The Macedonian Second Football League (Втора македонска фудбалска лига; also called Macedonian Second League, 2. MFL and Vtora Liga) is the second-highest professional football competition in North Macedonia.

The competition is contested by 14 clubs, playing each other 2 times over 26 rounds. At the end of the season, the winner of the league along with the 2nd placed team will gain promotion to the Macedonian First League, while the 3rd placed team will go into a play-off against the 8th placed team in the Macedonian First League.

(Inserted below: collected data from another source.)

(** * Crypto.Random.OSRNG.posix: the OS entropy source for POSIX systems

    A shallow embedding of [lib/Crypto/Random/OSRNG/posix.py] (Python 2
    semantics: [str] is a byte string, [long] and [int] are both integers)
    and the verification of its read/close contract.

    The file object returned by [open(name, "rb", 0)] belongs to the
    platform, not to the module: it is kept abstract in the class [Posix]
    and every theorem holds for all of its instances.  A scripted mock
    device instantiates it for the concrete examples. *)

From Stdlib Require Import ZArith List String Ascii Bool Lia DecimalString.
From Stdlib Require Import Strings.Byte.
Import ListNotations.
Local Open Scope string_scope.
Local Open Scope list_scope.
Local Open Scope Z_scope.

(** ** Python values and exceptions *)

(** A byte string ([str] in Python 2). *)
Definition bytes := list byte.

(** [len(data)] *)
Definition len (data : bytes) : Z := Z.of_nat (List.length data).

(** [data == data2] on byte strings *)
Fixpoint bytes_eqb (a b : bytes) : bool :=
  match a, b with
  | [], [] => true
  | x :: a', y :: b' => Byte.eqb x y && bytes_eqb a' b'
  | _, _ => false
  end.

(** The exceptions that the module raises or lets through. *)
Inductive exn : Type :=
| ValueError (msg : string)
| TypeError (msg : string)
| AssertionError (msg : string)
| NotImplementedError (msg : string)
| IOError (errno : Z)
| OtherError (cls : string).

(** [errno.EINTR] *)
Definition EINTR : Z := 4.

(** The objects that a caller can pass as the argument [N] of [read]. *)
Inductive PyVal : Type :=
| PyInt (z : Z)
| PyLong (z : Z)
| PyBool (b : bool)
| PyFloat (mantissa exponent : Z)
| PyStr (s : string)
| PyNone.

(** [isinstance(N, (long, int))]: the integer behind [N] when the test
    succeeds.  [bool] is a subclass of [int]. *)
Definition as_integer (N : PyVal) : option Z :=
  match N with
  | PyInt z | PyLong z => Some z
  | PyBool b => Some (if b then 1 else 0)
  | PyFloat _ _ | PyStr _ | PyNone => None
  end.

Definition isinstance_integer (N : PyVal) : bool :=
  match as_integer N with Some _ => true | None => false end.

(** ["%d" % z] *)
Definition fmt_d (z : Z) : string := NilZero.string_of_int (Z.to_int z).

(** ["%s produced truncated output (requested %d, got %d)" % (name, N, got)] *)
Definition truncated_msg (name : string) (N got : Z) : string :=
  (name ++ " produced truncated output (requested " ++ fmt_d N
        ++ ", got " ++ fmt_d got ++ ")")%string.

(** ** Computations on an object: state, exceptions, divergence *)

Inductive outcome (S A : Type) : Type :=
| Return (a : A) (s : S)
| Raise (e : exn) (s : S)
| Diverge.
Arguments Return {S A} a s.
Arguments Raise {S A} e s.
Arguments Diverge {S A}.

Definition M (S A : Type) : Type := S -> outcome S A.

Definition ret {S A} (a : A) : M S A := fun s => Return a s.
Definition raise {S A} (e : exn) : M S A := fun s => Raise e s.
Definition bind {S A B} (c : M S A) (k : A -> M S B) : M S B :=
  fun s => match c s with
           | Return a s' => k a s'
           | Raise e s' => Raise e s'
           | Diverge => Diverge
           end.
Definition get {S} : M S S := fun s => Return s s.
Definition modify {S} (f : S -> S) : M S unit := fun s => Return tt (f s).

Declare Scope py_scope.
Delimit Scope py_scope with py.
Notation "x <- c ;; k" := (bind c (fun x => k))
  (at level 61, c at next level, right associativity) : py_scope.
Notation "c ;;; k" := (bind c (fun _ => k))
  (at level 61, right associativity) : py_scope.
Local Open Scope py_scope.

(** The state in which a computation stops, when it stops. *)
Definition final_state {S A} (o : outcome S A) : option S :=
  match o with
  | Return _ s | Raise _ s => Some s
  | Diverge => None
  end.

(** ** The platform: Python file objects on a POSIX system *)

(** What [f.read(k)] can do on an unbuffered file object. *)
Inductive read_result : Type :=
| RBytes (d : bytes)
| RNone
| RRaise (e : exn).

Class Posix : Type := {
  (** the state of an open file object *)
  file : Type;
  (** [open(name, "rb", 0)] *)
  py_open : string -> exn + file;
  (** [os.fstat(f.fileno())[stat.ST_MODE]] *)
  fstat_mode : file -> Z;
  (** [f.read(k)] *)
  file_read : file -> Z -> read_result * file;
  (** [f.close()]; closing a file that was opened for reading is taken
      not to fail *)
  file_close : file -> file;
  (** [repr(s)], as used by ["%r" % (s,)] *)
  repr : string -> string
}.

(** [stat.S_ISCHR(mode)], from the standard [stat] module:
    [S_IFMT(mode) == S_IFCHR] with [S_IFMT(mode) = mode & 0o170000] and
    [S_IFCHR = 0o020000]. *)
Definition S_IFMT (mode : Z) : Z := Z.land mode 61440.
Definition S_IFCHR : Z := 8192.
Definition S_ISCHR (mode : Z) : bool := S_IFMT mode =? S_IFCHR.

(** The calls made on the file object are recorded next to its state, so
    that "no device I/O" is a statement about the record. *)
Inductive io_event : Type :=
| EvRead (k : Z) (r : read_result)
| EvClose.

(** The bytes that the recorded reads handed over, in order. *)
Fixpoint delivered (evs : list io_event) : bytes :=
  match evs with
  | [] => []
  | EvRead _ (RBytes d) :: evs' => d ++ delivered evs'
  | _ :: evs' => delivered evs'
  end.

(** The last recorded read found nothing: [None] or an empty string. *)
Definition starved (evs : list io_event) : Prop :=
  exists evs0 k r,
    evs = evs0 ++ [EvRead k r] /\ (r = RNone \/ r = RBytes []).

(** The number of times the file object was closed. *)
Fixpoint count_closes (evs : list io_event) : nat :=
  match evs with
  | [] => O
  | EvClose :: evs' => S (count_closes evs')
  | EvRead _ _ :: evs' => count_closes evs'
  end.

Section Channel.
Context {P : Posix}.

Record chan : Type := mkChan { fobj : file; io_log : list io_event }.

Definition chan_read (c : chan) (k : Z) : read_result * chan :=
  let (r, f') := file_read (fobj c) k in
  (r, {| fobj := f'; io_log := io_log c ++ [EvRead k r] |}).

Definition chan_close (c : chan) : chan :=
  {| fobj := file_close (fobj c); io_log := io_log c ++ [EvClose] |}.

(** The [while] loop of [DevURandomRNG._read]; [fuel] bounds the number
    of iterations. *)
Fixpoint _read_loop (fuel : nat) (N : Z) (data : bytes) (c : chan)
  : outcome chan bytes :=
  match fuel with
  | O => Diverge
  | S fuel' =>
    if len data <? N then
      match chan_read c (N - len data) with
      | (RRaise e, c') =>
          match e with
          | IOError errno =>
              if errno =? EINTR then _read_loop fuel' N data c'
              else Raise e c'
          | _ => Raise e c'
          end
      | (RNone, c') => Return data c'
      | (RBytes d, c') =>
          if len d =? 0 then Return data c'
          else _read_loop fuel' N (data ++ d) c'
      end
    else Return data c
  end.

(** A device on which signals cannot interrupt reads for ever: each
    interrupted read uses up some of a finite budget, and no read that
    hands over bytes adds to it. *)
Definition interrupts_bounded (budget : file -> nat) : Prop :=
  (forall f k f',
      file_read f k = (RRaise (IOError EINTR), f') ->
      (budget f' < budget f)%nat) /\
  (forall f k d f',
      file_read f k = (RBytes d, f') -> (budget f' <= budget f)%nat).

(** A device that never hands over more than it was asked for. *)
Definition reads_bounded : Prop :=
  forall f k d f', file_read f k = (RBytes d, f') -> len d <= k.
End Channel.

(** ** class BaseRNG *)

(** What [BaseRNG] expects of [self]: the attributes it reads and writes
    and the two methods a child class must implement. *)
Class RNG (Self : Type) : Type := {
  (** [self.closed] *)
  closed : Self -> bool;
  (** [self.closed = b] *)
  set_closed : bool -> Self -> Self;
  (** [self.name] *)
  name : Self -> string;
  (** [self._read(N)] *)
  _read : nat -> Z -> M Self bytes;
  (** [self._close()] *)
  _close : M Self unit
}.

(** The bodies [BaseRNG] itself gives to the two abstract methods. *)
Definition BaseRNG_read {Self} (N : Z) : M Self bytes :=
  raise (NotImplementedError "child class must implement this").
Definition BaseRNG_close {Self} : M Self unit :=
  raise (NotImplementedError "child class must implement this").

Section BaseRNG.
Context {Self : Type} {R : RNG Self}.

Definition close : M Self unit :=
  self <- get ;;
  (if negb (closed self) then _close else ret tt) ;;;
  modify (set_closed true).

Definition flush : M Self unit := ret tt.

(** [read(self, N=-1)]; [fuel] is handed to [self._read]. *)
Definition read (fuel : nat) (N : PyVal) : M Self bytes :=
  self <- get ;;
  if closed self then raise (ValueError "I/O operation on closed file")
  else match as_integer N with
  | None => raise (TypeError "an integer is required")
  | Some n =>
    if n <? 0 then raise (ValueError "cannot read to end of infinite stream")
    else if n =? 0 then ret []
    else
      data <- _read fuel n ;;
      if negb (len data =? n) then
        self <- get ;;
        raise (AssertionError (truncated_msg (name self) n (len data)))
      else ret data
  end.

Definition _selftest (fuel : nat) : M Self unit :=
  data <- read fuel (PyInt 16) ;;
  if negb (len data =? 16) then raise (AssertionError "read truncated")
  else
    data2 <- read fuel (PyInt 16) ;;
    if bytes_eqb data data2
    then raise (AssertionError "OS RNG returned duplicate data")
    else ret tt.

Definition BaseRNG_init (fuel : nat) : M Self unit :=
  modify (set_closed false) ;;;
  _selftest fuel.

Definition __del__ : M Self unit := close.
Definition __enter__ : M Self unit := ret tt.
Definition __exit__ : M Self unit := close.

(** A caller's view of the object: a sequence of method calls, each one
    running to its end, by a return or by an exception that the caller
    handles. *)
Inductive call : Type :=
| CallRead (N : PyVal)
| CallFlush
| CallClose.

Definition do_call (fuel : nat) (c : call) : M Self unit :=
  match c with
  | CallRead N => read fuel N ;;; ret tt
  | CallFlush => flush
  | CallClose => close
  end.

Fixpoint after_calls (fuel : nat) (cs : list call) (self : Self)
  : option Self :=
  match cs with
  | [] => Some self
  | c :: cs' =>
      match final_state (do_call fuel c self) with
      | Some self' => after_calls fuel cs' self'
      | None => None
      end
  end.
End BaseRNG.

(** ** class DevURandomRNG(BaseRNG) *)

(** The value given to [self.name]: [devname], or ["/dev/urandom"] when
    [devname is None]. *)
Definition device_name (devname : option string) : string :=
  match devname with
  | None => "/dev/urandom"
  | Some d => d
  end.

Section DevURandomRNG.
Context {P : Posix}.

Record DevURandomRNG : Type := mkDev {
  dev_closed : bool;
  dev_name : string;
  __file : chan
}.

Definition set_file (c : chan) (self : DevURandomRNG) : DevURandomRNG :=
  {| dev_closed := dev_closed self; dev_name := dev_name self; __file := c |}.

Definition DevURandomRNG_close : M DevURandomRNG unit :=
  modify (fun self => set_file (chan_close (__file self)) self).

Definition DevURandomRNG_read (fuel : nat) (N : Z) : M DevURandomRNG bytes :=
  fun self =>
    match _read_loop fuel N [] (__file self) with
    | Return data c => Return data (set_file c self)
    | Raise e c => Raise e (set_file c self)
    | Diverge => Diverge
    end.

#[export] Instance DevURandomRNG_RNG : RNG DevURandomRNG := {
  closed := dev_closed;
  set_closed b self :=
    {| dev_closed := b; dev_name := dev_name self; __file := __file self |};
  name := dev_name;
  _read := DevURandomRNG_read;
  _close := DevURandomRNG_close
}.

(** How a constructor call ends: with the new object, with an exception
    (and the file object, when one had been opened), or not at all. *)
Inductive ctor_outcome : Type :=
| Constructed (self : DevURandomRNG)
| CtorRaise (e : exn) (f : option chan)
| CtorDiverge.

== 2026–27 member clubs ==

- Belasica
- Brera
- Detonit Plachkovica
- Kamjani
- Kozhuf
- Euromilk
- Makedonija
- Novaci
- Ohrid
- Osogovo
- Pelister
- Shkupi
- Skopje
- Teteks

==Winning clubs==

Macedonian Second League's former logo

Note: Bold indicates clubs that was promoted to the Macedonian First League.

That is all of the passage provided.